CSotD: Res Ipsa Loquitur, even if nobody else will

It’s been a tough week for people who enjoy competition.

Sunday night, the Super Bowl, predicted to be a high-scoring gunfight, turned into a one-sided, boring affair, and then yesterday, the opening of Trump’s second impeachment trial did the same.

Michael Ramirez (Creators) sums it up: Trump’s legal team barely showed up, opening with empty, pointless blathering followed by some guy shouting and then finishing with some fellow who just went on and on and to be honest I wasn’t listening anymore.

(I turned off the Super Bowl midway through the fourth quarter, too.)

 

The President has declined an opportunity to testify, perhaps for the obvious reasons Walt Handelsman (AMS) ascribes, though it’s not so much that he’s guilty as that he’s apt to say just about anything, and if they can’t get him for sedition, simply having him under oath would be, as his side would phrase it, “a perjury trap.”

 

Somebody seems to have persuaded him to stifle, and it’s not just that, as Ed Hall (Ind) notes, he’s barred from Twitter.

My own suspicion is that Ivanka has suggested he STFU, because he wouldn’t likely listen to more formal advice.

And, along with Hall, I also suspect that it’s killing him.

It’s also not terribly effective, as the non-security in his circle continues to be less of a matter of leaks than one of a virtual colander.

Reports of his rage at his inept defense team came from the New York Times, from CNN and even from Fox, with CNN adding this nugget:

Which I suppose is another way of saying, “What if he ever gets into a real trial?” since everyone has known from the start that he was in no real jeopardy this time around.

 

There have been a number of jokes and cartoons about the loyalties of the GOP being entirely towards Dear Leader, but Kevin Siers (N&O) wins for this “Can You Name Them?” depiction of Batman villains and I’m glad he elected the Penguin foreman because it means that, in my head, I got to hear the predictable verdict read in Burgess Meredith’s voice.

 

 

There just never was any there there.

Ann Telnaes (WashPo) began live-drawing the events but, while the reportage in her portfolio is still worth visiting, the flaccidness of Trump’s defense seems to have failed to spark the fury that normally gives her work such a sharp edge.

Not her fault.
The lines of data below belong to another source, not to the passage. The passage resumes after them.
(** * cluster.py: barcode clusters of genomic positions

    A shallow embedding of [cluster.py] and the properties of its
    classes [Position], [Cluster] and [Clusters], of the barcode
    extraction performed with the [re] pattern, and of the two drivers
    [get_clusters] and [write_clusters_to_file].

    The program is Python 2 ([dict.iteritems]).  The objects that are
    mutated through references, the instances of [Cluster] and of
    [Clusters], live in a store and are named by their address; immutable
    values ([Position], strings, integers) are plain values.  Exceptions
    are explicit outcomes. *)

From Stdlib Require Import ZArith Ascii String DecimalString DecimalPos DecimalZ.
From stdpp Require Import gmap strings list fin_maps.

Local Open Scope Z_scope.

(** ** Python values: strings, exceptions *)

Definition TAB : string := String "009" "".   (* "\t" *)
Definition NL : string := String "010" "".    (* "\n" *)

(** [str(i)] for an integer [i]: its decimal numeral. *)
Definition str (i : Z) : string := NilZero.string_of_int (Z.to_int i).

(** [sep.join(parts)]. *)
Definition str_join (sep : string) (parts : list string) : string :=
  String.concat sep parts.

(** [n * s] for an integer [n] and a string [s]: [s] repeated [n] times,
    the empty string when [n <= 0]. *)
Fixpoint str_repeat (n : nat) (s : string) : string :=
  match n with
  | O => ""
  | S n' => s +:+ str_repeat n' s
  end.

Definition str_mul (n : Z) (s : string) : string :=
  str_repeat (Z.to_nat n) s.

(** The exceptions the program can raise.  [SystemError] stands for the
    use of an address at which the store has no object; no address that
    the program obtains is of that kind. *)
Inductive exn : Type :=
| TypeError
| AttributeError
| KeyError (key : string)
| re_error
| AssertionError
| SystemError.

Inductive result (A : Type) : Type :=
| Ok (a : A)
| Raise (e : exn).
Arguments Ok {A} a.
Arguments Raise {A} e.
As David Axelrod put it:

 

Meanwhile, on the other side of the aisle, Scott Stantis (Counterpoint) dismisses the whole thing as an empty waste of time, since there is no conceivable chance of a conviction.

Which would be true if the only goal were those on the Democratic donkey’s list, of forcing him from office and making sure he is legally barred from returning in four years.
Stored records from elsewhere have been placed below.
Definition iqs5xx_dev_init : M Z :=
  ev <- iqs5xx_read_burst IQS5XX_PROD_NUM 7 ;;
  let '(error, rxd) := ev in
  if negb (error =? 0) then iqs5xx_bl_open
  else
    let dev_id_info := dev_id_of_buf rxd in
    if negb ((prod_num dev_id_info =? IQS5XX_PROD_NUM_IQS550)
             || (prod_num dev_id_info =? IQS5XX_PROD_NUM_IQS572)
             || (prod_num dev_id_info =? IQS5XX_PROD_NUM_IQS525))
    then pure (- EINVAL)
    else if proj_num dev_id_info =? IQS5XX_PROJ_NUM_A000 then iqs5xx_bl_open
    else if negb (proj_num dev_id_info =? IQS5XX_PROJ_NUM_B000)
    then pure (- EINVAL)
    else if major_ver dev_id_info <? IQS5XX_MAJOR_VER_MIN then iqs5xx_bl_open
    else if negb ((id_bl_status dev_id_info =? IQS5XX_BL_STATUS_AVAIL)
                  || (id_bl_status dev_id_info =? IQS5XX_BL_STATUS_NONE))
    then pure (- EINVAL)
    else
      error <- iqs5xx_axis_init ;;
      if negb (error =? 0) then pure error else
      ev <- iqs5xx_read_byte IQS5XX_SYS_CFG0 ;;
      let '(error, val) := ev in
      if negb (error =? 0) then pure error else
      let val := Z.lor val IQS5XX_SETUP_COMPLETE in
      let val := Z.land val (Z.lnot IQS5XX_SW_INPUT_EVENT) in
      error <- iqs5xx_write_byte IQS5XX_SYS_CFG0 val ;;
      if negb (error =? 0) then pure error else
      error <- iqs5xx_write_byte IQS5XX_SYS_CFG1
                 (Z.lor IQS5XX_TP_EVENT IQS5XX_EVENT_MODE) ;;
      if negb (error =? 0) then pure error else
      error <- iqs5xx_write_byte IQS5XX_END_COMM 0 ;;
      if negb (error =? 0) then pure error else
      (fun w => (tt, set_bl_status (id_bl_status dev_id_info) w)) ;;;
      msleep 100 ;;;
      pure 0.

(** ** Flash programmer *)

(** [kzalloc(IQS5XX_PMAP_LEN)]: a zeroed buffer. *)
Definition kzalloc_pmap : mem := fun _ => 0.

(** Steps 2 to 6 of the flash sequence, from the liveness probe to the
    Execute command; the result is [error] as it stands at [err_reset]. *)
Definition flash_steps (pmap : mem) : M Z :=
  error <- iqs5xx_bl_cmd IQS5XX_BL_CMD_VER 0 ;;
  error <- (if negb (error =? 0) then iqs5xx_bl_open else pure 0) ;;
  if negb (error =? 0) then pure error else
  error <- iqs5xx_bl_write IQS5XX_CHKSM pmap IQS5XX_PMAP_LEN ;;
  if negb (error =? 0) then pure error else
  error <- iqs5xx_bl_cmd IQS5XX_BL_CMD_CRC 0 ;;
  if negb (error =? 0) then pure error else
  error <- iqs5xx_bl_verify IQS5XX_CSTM
             (fun k => pmap (IQS5XX_CHKSM_LEN + IQS5XX_APP_LEN + k))
             IQS5XX_CSTM_LEN ;;
  if negb (error =? 0) then pure error else
  iqs5xx_bl_cmd IQS5XX_BL_CMD_EXEC 0.

(** From the [err_reset] label to [mutex_unlock]. *)
Definition flash_resync (error : Z) : M Z :=
  (if negb (error =? 0) then iqs5xx_reset ;;; usleep_range 10000
   else pure tt) ;;;
  error <- iqs5xx_dev_init ;;
  st <- get bl_status ;;
  let error := if (error =? 0) && (st =? IQS5XX_BL_STATUS_RESET)
               then - EINVAL else error in
  act EvEnableIrq ;;;
  act EvMutexUnlock ;;;
  pure error.

Definition iqs5xx_fw_file_write (fw_file : string) : M Z :=
  st <- get bl_status ;;
  if st =? IQS5XX_BL_STATUS_NONE then pure (- EPERM) else
  act EvKzalloc ;;;
  ok <- get (fun w => kzalloc_ok (plat w)) ;;
  if negb ok then pure (- ENOMEM) else
  ep <- iqs5xx_fw_file_parse fw_file kzalloc_pmap ;;
  let '(error, pmap) := ep in
  if negb (error =? 0) then act EvKfree ;;; pure error else
  act EvMutexLock ;;;
  act EvDisableIrq ;;;
  (fun w => (tt, set_bl_status IQS5XX_BL_STATUS_RESET w)) ;;;
  error <- flash_steps pmap ;;
  error <- flash_resync error ;;
  act EvKfree ;;;
  pure error.

(** ** The [fw_file] control *)

(** The C string a [char] buffer holds: its bytes up to the first NUL. *)
Fixpoint cstring (s : string) : string :=
  match s with
  | EmptyString => EmptyString
  | String c s' => if Ascii.eqb c "000"%char then EmptyString
                   else String c (cstring s')
  end.

Definition newline : ascii := "010"%char.

(** [buf[len - 1]] for [0 < len <= length buf]. *)
Definition last_char (buf : string) : option ascii :=
  String.get (String.length buf - 1) buf.

(** The end of [fw_file_store], after [iqs5xx_fw_file_write] returned
    [error]: the input device is registered if it was not there before. *)
Definition fw_file_store_finish (input_reg : bool) (count : nat) (error : Z)
  : M Z :=
  if negb (error =? 0) then pure error else
  if input_reg then
    act EvInputRegister ;;;
    error <- get (fun w => input_register_ret (plat w)) ;;
    if negb (error =? 0) then pure error else pure (Z.of_nat count)
  else pure (Z.of_nat count).

(** [fw_file_store(dev, attr, buf, count)] with [count] the length of
    [buf]; the result is the [ssize_t] returned. *)
Definition fw_file_store (buf : string) : M Z :=
  let count := String.length buf in
  let len := count in
  input_reg <- get (fun w => negb (input w)) ;;
  if (len =? 0)%nat then pure (- EINVAL) else
  let len := match last_char buf with
             | Some c => if Ascii.eqb c newline then (len - 1)%nat else len
             | None => len
             end in
  if Z.of_nat len >? IQS5XX_FW_FILE_LEN then pure (- ENAMETOOLONG) else
  let fw_file := cstring (substring 0 len buf) in
  error <- iqs5xx_fw_file_write fw_file ;;
  fw_file_store_finish input_reg count error.

(** ** Concrete platforms and images used in the examples below *)

Definition bytes_of_string (s : string) : list Z :=
  map (fun c => Z.of_N (N_of_ascii c)) (list_ascii_of_string s).

(** A bus that answers from a script, then with [dflt]. *)
Definition script_bus (script : list reply) (dflt : reply) : nat -> reply :=
  fun n => nth n script dflt.

Definition ack : reply := {| ret := 1; rx := [] |}.
Definition nak : reply := {| ret := -6; rx := [] |}.          (* -ENXIO *)
Definition rd1 (bytes : list Z) : reply := {| ret := 1; rx := bytes |}.
Definition rd2 (bytes : list Z) : reply := {| ret := 2; rx := bytes |}.

Definition no_props : touchscreen_properties :=
  {| max_x := 0; max_y := 0; invert_x := false; invert_y := false;
     swap_x_y := false |}.

(** A board at address 0x74 holding one firmware file, "fw.hex". *)
Definition board (b : nat -> reply) (fw : string) : platform :=
  {| client_addr := 0x74; bus := b; kzalloc_ok := true;
     firmware := fun name => if String.eqb name "fw.hex"
                             then Some (bytes_of_string fw) else None;
     input_alloc_ok := true; props := no_props;
     mt_init_slots_ret := 0; input_register_ret := 0 |}.

Definition boot (p : platform) (st : Z) (inp : bool) : world :=
  {| plat := p; nxfer := 0; trace := []; bl_status := st; input := inp |}.

(** The replies of a B000 device with current firmware to
    [iqs5xx_dev_init]: identity block, axis set-up, system configuration. *)
Definition normal_boot_replies : list reply :=
  [ rd2 [0; 40; 0; 15; 2; 0; 0xA5];
    rd2 [10]; rd2 [10]; rd2 [0]; ack;
    rd2 [3; 0]; rd2 [3; 0]; ack; ack;
    rd2 [0]; ack; ack; ack ].

Definition eof_only_image : string := ":00FFFF0101".

Definition demo_board : platform := board (script_bus [] ack) eof_only_image.

(** A file name of exactly 64 characters. *)
Definition name64 : string :=
  "0123456789abcdef0123456789abcdef0123456789abcdef0123456789abcdef".

(** An end-of-file record at the vendor's address 0xFFFF whose checksum
    byte (00) is not the one its bytes sum to (01). *)
Definition bad_eof_image : string := ":00FFFF0100".

(** A two-byte data record at 0xBFFF, the last address of the image, with
    its correct checksum, followed by the end-of-file record. *)
Definition overrun_image : string :=
  ":02BFFF00AABBDB" ++ String newline ":00FFFF0101".

(** A two-byte data record with a wrong checksum byte, at 0x8400 (the
    application region) and at 0xBE00 (the customization region). *)
Definition bad_app_image : string :=
  ":02840000AABB00" ++ String newline ":00FFFF0101".
Definition bad_cstm_image : string :=
  ":02BE0000AABB00" ++ String newline ":00FFFF0101".

(** The first record of each of these images, as [decode_record] reads it. *)
Definition bad_eof_rec : ihex_rec :=
  {| rec_hdr := [0; 0xFF; 0xFF; 1]; rec_len := 0; rec_addr := 0xFFFF;
     rec_type := 1; rec_data := []; rec_chksm := 0; rec_end := 11 |}.
Definition overrun_rec : ihex_rec :=
  {| rec_hdr := [2; 0xBF; 0xFF; 0]; rec_len := 2; rec_addr := 0xBFFF;
     rec_type := 0; rec_data := [0xAA; 0xBB]; rec_chksm := 0xDB;
     rec_end := 15 |}.
Definition bad_app_rec : ihex_rec :=
  {| rec_hdr := [2; 0x84; 0; 0]; rec_len := 2; rec_addr := 0x8400;
     rec_type := 0; rec_data := [0xAA; 0xBB]; rec_chksm := 0;
     rec_end := 15 |}.
Definition bad_cstm_rec : ihex_rec :=
  {| rec_hdr := [2; 0xBE; 0; 0]; rec_len := 2; rec_addr := 0xBE00;
     rec_type := 0; rec_data := [0xAA; 0xBB]; rec_chksm := 0;
     rec_end := 15 |}.

(** A flash in which the bootloader answers the liveness probe, takes all
    241 blocks and then reports a failed CRC; after the reset pulse the
    device comes up with its firmware and identifies itself. *)
Definition crc_fail_bus : nat -> reply :=
  script_bus ([ack; rd1 [2; 0]] ++ repeat ack 241 ++ [ack; rd1 [1]]
              ++ normal_boot_replies) nak.
Definition crc_fail_world : world :=
  boot (board crc_fail_bus eof_only_image) IQS5XX_BL_STATUS_AVAIL true.

(** A flash in which the very first block write is not acknowledged. *)
Definition write_fail_bus : nat -> reply :=
  script_bus ([ack; rd1 [2; 0]; nak] ++ normal_boot_replies) nak.
Definition write_fail_world : world :=
  boot (board write_fail_bus eof_only_image) IQS5XX_BL_STATUS_AVAIL true.

(** ** Vocabulary of the statements *)

(** The record [r] with another recorded checksum byte. *)
Definition with_chksm (r : ihex_rec) (c : Z) : ihex_rec :=
  {| rec_hdr := rec_hdr r; rec_len := rec_len r; rec_addr := rec_addr r;
     rec_type := rec_type r; rec_data := rec_data r; rec_chksm := c;
     rec_end := rec_end r |}.

(** A record the type switch lets through: end-of-file, or data at an
    address of the image. *)
Definition well_placed (r : ihex_rec) : Prop :=
  rec_type r = IQS5XX_REC_TYPE_EOF \/
  (rec_type r = IQS5XX_REC_TYPE_DATA /\
   IQS5XX_CHKSM <= rec_addr r <= IQS5XX_PMAP_END).

(** The number of times the reset line was asserted in a trace. *)
Fixpoint resets (tr : list event) : nat :=
  match tr with
  | [] => 0
  | EvGpio v :: tr' => if v =? 1 then S (resets tr') else resets tr'
  | _ :: tr' => resets tr'
  end.

(** A Version probe on the bus: the one-byte write of the opcode. *)
Definition is_ver_probe (e : event) : bool :=
  match e with
  | EvXfer [m] =>
      negb (msg_rd m) &&
      match msg_buf m with [c] => c =? IQS5XX_BL_CMD_VER | _ => false end
  | _ => false
  end.

Definition probes (tr : list event) : nat := length (filter is_ver_probe tr).

(** The adapter did not get the transfer through, and did not say
    [-EINVAL] either. *)
Definition silent (r : reply) : Prop := ret r <> 1 /\ ret r <> - EINVAL.

(** A Version answer that is not the bootloader ID 0x0200. *)
Definition wrong_id (r : reply) : Prop :=
  let mbuf := rx_bytes 2 r in
  get_be16 (nth 0 mbuf 0) (nth 1 mbuf 0) <> IQS5XX_BL_ID.

(** The flash address carried by a block-write message (a 66-byte write:
    two address bytes and a 64-byte block), and the addresses of all the
    block writes of a trace. *)
Definition block_write_addr (e : event) : option Z :=
  match e with
  | EvXfer [m] =>
      if negb (msg_rd m) && (msg_len m =? 66)
      then Some (get_be16 (nth 0 (msg_buf m) 0) (nth 1 (msg_buf m) 0))
      else None
  | _ => None
  end.

Definition block_addrs (tr : list event) : list Z :=
  flat_map (fun e => match block_write_addr e with
                     | Some a => [a]
                     | None => []
                     end) tr.

(** The world in which the flash steps start: buffer allocated, firmware
    requested and released, lock taken, interrupt line disabled, stored
    status set to reset/unknown. *)
Definition flash_entry (fw_file : string) (w : world) : world :=
  set_bl_status IQS5XX_BL_STATUS_RESET
    (emit EvDisableIrq (emit EvMutexLock (emit EvFwRelease
       (emit (EvFwRequest fw_file) (emit EvKzalloc w))))).

(** The world in which the identification sequence starts after the flash
    steps returned [error]: after a reset pulse and 10 ms if they failed. *)
Definition after_steps (error : Z) (w : world) : world :=
  if error =? 0 then w
  else emit (EvSleep 10000)
         (emit (EvGpio 0) (emit (EvSleep 200) (emit (EvGpio 1) w))).

(** The driver's own data and its platform are the same in two worlds. *)
Definition same_driver (w w' : world) : Prop :=
  plat w' = plat w /\ bl_status w' = bl_status w /\ input w' = input w.

(** ** The interrupt handler *)

Definition IQS5XX_ABS_X : Z := 0x0016.

(** [struct iqs5xx_touch_data]: seven bytes per contact. *)
Record iqs5xx_touch_data := {
  abs_x : Z;
  abs_y : Z;
  strength : Z;
  area : Z
}.

Definition touch_of_bytes (b : list Z) : iqs5xx_touch_data :=
  {| abs_x := get_be16 (nth 0 b 0) (nth 1 b 0);
     abs_y := get_be16 (nth 2 b 0) (nth 3 b 0);
     strength := get_be16 (nth 4 b 0) (nth 5 b 0);
     area := nth 6 b 0 |}.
However, there is the matter of seeing justice served to the extent possible, and that is not without some practical goals, including lowering his chances of rising from the political grave.

 

As noted here before, laying out the evidence could shift, if not the hard-core Deplorables, at least some of Trump’s current adherents, and those who watch with any sort of open mind are seeing what Pat Bagley (SLTrib) depicts here: Republicans dutifully turning in their souls to Dear Leader, under the gaze of a portrait of Vidkun Quisling, who gave his name to these practical decisions to cooperate.

Quisling was, we should note, well aware that the Norwegian army was not going to defeat that of the Third Reich, so why bother resisting?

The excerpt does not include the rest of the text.